### TASK DETAILS
Only lines holding the word "MsgSnapshot" are wanted from the records; copy all of them.

### DATA SHOWN
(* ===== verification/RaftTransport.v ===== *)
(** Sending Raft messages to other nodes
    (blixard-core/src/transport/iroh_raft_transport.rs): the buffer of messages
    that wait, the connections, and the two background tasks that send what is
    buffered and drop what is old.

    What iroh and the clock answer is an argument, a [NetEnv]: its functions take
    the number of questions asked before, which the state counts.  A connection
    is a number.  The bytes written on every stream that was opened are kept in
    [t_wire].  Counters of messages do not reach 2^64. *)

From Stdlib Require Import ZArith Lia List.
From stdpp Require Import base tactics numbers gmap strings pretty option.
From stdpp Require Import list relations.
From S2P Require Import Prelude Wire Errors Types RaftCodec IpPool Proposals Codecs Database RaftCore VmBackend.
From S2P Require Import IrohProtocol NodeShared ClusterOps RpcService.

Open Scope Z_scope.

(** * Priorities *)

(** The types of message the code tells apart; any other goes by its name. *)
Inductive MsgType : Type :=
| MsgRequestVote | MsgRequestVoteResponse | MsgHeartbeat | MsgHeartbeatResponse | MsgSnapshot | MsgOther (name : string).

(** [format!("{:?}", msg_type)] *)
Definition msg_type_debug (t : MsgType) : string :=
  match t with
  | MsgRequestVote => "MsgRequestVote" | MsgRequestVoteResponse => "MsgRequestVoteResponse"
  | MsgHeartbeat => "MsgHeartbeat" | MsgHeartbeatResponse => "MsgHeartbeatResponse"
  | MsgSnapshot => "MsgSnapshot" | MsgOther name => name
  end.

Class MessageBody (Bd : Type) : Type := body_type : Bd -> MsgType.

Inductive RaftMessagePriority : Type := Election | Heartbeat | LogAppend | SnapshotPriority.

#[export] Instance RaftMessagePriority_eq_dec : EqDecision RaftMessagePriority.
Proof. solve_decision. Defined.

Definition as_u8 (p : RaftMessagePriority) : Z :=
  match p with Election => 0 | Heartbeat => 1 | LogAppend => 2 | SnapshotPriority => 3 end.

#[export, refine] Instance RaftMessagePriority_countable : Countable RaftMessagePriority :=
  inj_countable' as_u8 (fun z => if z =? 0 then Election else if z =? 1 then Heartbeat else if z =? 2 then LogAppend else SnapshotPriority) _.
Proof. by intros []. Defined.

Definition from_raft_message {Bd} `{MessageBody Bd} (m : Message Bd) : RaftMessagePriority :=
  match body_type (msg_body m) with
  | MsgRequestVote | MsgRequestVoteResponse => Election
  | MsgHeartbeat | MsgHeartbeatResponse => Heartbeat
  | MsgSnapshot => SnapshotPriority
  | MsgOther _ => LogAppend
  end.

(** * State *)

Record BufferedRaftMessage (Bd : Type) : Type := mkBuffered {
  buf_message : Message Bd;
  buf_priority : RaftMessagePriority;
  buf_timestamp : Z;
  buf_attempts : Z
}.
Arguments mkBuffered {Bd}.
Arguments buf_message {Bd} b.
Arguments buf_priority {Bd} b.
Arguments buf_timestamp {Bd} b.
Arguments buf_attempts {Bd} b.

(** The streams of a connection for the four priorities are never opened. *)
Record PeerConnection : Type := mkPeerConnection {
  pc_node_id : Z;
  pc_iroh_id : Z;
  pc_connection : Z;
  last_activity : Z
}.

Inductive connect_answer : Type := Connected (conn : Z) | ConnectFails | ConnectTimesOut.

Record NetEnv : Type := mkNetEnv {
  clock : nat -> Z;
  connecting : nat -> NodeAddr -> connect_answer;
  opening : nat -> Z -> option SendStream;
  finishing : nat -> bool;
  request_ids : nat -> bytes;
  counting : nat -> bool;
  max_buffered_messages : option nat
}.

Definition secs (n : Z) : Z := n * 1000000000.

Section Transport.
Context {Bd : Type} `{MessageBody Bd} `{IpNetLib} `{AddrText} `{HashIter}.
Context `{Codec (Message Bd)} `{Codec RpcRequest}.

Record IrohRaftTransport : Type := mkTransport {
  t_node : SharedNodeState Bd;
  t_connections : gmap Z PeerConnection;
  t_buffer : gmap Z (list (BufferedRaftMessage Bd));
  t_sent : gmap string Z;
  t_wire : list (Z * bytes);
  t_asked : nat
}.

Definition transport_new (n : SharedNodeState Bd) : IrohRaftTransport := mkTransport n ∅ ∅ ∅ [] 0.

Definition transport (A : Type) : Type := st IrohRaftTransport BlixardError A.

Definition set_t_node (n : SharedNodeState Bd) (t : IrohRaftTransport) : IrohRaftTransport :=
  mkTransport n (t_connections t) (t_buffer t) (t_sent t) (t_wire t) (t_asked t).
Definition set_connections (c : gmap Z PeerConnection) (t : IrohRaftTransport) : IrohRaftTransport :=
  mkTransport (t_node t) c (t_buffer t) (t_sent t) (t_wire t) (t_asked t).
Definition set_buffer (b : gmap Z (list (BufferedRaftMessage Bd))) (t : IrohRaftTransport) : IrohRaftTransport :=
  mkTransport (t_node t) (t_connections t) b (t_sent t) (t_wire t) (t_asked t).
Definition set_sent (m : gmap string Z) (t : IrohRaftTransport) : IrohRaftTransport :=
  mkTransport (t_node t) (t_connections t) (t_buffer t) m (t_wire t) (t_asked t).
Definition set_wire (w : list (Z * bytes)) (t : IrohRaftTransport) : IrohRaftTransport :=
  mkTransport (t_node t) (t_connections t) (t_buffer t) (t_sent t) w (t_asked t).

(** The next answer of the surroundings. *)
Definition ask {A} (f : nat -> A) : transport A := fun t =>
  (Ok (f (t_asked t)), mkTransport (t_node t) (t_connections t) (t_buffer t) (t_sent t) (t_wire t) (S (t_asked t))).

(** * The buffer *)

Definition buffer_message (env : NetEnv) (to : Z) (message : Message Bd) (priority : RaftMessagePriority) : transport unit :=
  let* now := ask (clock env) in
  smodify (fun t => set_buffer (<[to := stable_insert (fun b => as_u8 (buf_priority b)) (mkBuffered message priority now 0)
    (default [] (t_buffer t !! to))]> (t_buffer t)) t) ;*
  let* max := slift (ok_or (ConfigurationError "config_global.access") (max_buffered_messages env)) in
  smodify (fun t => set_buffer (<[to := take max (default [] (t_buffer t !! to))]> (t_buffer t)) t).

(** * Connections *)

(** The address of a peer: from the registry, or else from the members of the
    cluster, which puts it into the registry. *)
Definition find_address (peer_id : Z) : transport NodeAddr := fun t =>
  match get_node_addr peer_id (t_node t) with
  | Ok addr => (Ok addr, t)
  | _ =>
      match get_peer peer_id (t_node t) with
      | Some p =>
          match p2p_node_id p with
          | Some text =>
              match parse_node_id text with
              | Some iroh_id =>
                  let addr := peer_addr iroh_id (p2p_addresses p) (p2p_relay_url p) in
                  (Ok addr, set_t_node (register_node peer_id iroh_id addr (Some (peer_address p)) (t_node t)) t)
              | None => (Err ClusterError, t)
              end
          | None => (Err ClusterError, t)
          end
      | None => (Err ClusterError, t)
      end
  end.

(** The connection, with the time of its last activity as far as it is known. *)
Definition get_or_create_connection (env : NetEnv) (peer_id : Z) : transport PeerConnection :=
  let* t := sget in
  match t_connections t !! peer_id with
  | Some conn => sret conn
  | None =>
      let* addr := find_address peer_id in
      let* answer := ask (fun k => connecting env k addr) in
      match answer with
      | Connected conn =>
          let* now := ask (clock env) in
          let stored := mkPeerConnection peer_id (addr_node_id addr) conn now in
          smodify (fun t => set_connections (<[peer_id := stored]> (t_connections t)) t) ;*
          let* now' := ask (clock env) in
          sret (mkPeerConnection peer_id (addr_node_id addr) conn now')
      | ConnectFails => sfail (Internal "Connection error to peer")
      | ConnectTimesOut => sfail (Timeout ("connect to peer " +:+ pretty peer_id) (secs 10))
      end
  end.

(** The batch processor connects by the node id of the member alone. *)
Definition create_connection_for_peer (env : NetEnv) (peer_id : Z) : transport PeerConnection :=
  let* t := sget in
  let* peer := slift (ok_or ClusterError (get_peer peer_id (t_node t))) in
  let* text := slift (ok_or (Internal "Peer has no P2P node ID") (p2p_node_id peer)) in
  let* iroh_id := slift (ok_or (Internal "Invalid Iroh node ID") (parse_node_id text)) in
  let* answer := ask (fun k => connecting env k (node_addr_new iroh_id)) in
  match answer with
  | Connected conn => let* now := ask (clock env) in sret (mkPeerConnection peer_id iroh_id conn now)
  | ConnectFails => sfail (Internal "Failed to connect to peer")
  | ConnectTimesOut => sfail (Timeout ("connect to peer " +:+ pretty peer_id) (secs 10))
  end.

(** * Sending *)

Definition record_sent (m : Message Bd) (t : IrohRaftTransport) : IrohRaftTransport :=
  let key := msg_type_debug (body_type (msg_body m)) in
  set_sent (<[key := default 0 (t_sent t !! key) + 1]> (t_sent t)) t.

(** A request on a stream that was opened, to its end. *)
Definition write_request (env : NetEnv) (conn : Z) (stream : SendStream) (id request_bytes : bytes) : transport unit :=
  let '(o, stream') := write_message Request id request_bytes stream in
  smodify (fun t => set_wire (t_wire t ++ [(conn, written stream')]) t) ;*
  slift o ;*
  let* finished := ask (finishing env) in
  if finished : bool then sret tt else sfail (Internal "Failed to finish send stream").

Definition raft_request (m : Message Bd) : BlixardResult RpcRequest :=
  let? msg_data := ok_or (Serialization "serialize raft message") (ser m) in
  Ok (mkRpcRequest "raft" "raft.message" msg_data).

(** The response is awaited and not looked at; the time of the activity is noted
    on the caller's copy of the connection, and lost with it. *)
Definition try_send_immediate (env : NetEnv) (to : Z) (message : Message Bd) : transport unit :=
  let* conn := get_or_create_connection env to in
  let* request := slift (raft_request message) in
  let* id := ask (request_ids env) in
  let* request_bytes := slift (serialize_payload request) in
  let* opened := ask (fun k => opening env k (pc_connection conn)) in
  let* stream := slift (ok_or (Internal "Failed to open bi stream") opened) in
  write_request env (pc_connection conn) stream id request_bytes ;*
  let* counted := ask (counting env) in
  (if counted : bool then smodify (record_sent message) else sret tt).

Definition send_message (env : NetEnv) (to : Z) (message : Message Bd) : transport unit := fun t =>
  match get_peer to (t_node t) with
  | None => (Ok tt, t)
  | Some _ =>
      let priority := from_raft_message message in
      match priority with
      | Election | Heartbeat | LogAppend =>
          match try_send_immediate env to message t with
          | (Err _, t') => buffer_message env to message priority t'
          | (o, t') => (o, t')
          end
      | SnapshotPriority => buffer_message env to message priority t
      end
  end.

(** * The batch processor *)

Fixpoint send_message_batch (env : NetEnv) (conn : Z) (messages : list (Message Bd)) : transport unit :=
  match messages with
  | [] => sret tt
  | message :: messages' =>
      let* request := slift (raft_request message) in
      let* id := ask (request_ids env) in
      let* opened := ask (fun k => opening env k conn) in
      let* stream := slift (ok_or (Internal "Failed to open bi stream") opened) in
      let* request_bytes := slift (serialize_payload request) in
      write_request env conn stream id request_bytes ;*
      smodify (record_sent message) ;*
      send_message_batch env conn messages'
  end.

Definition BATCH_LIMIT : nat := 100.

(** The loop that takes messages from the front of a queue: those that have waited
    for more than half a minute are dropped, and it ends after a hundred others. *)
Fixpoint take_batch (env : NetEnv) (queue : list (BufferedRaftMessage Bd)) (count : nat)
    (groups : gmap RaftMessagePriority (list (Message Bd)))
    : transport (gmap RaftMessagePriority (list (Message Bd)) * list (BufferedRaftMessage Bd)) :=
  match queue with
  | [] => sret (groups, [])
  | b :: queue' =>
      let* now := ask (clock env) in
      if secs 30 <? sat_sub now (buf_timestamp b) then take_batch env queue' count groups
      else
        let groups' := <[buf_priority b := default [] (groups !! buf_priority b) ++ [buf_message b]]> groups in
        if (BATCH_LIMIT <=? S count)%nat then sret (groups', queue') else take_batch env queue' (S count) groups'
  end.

### WORKED SOLUTION
| MsgRequestVote | MsgRequestVoteResponse | MsgHeartbeat | MsgHeartbeatResponse | MsgSnapshot | MsgOther (name : string).
  | MsgSnapshot => "MsgSnapshot" | MsgOther name => name
  | MsgSnapshot => SnapshotPriority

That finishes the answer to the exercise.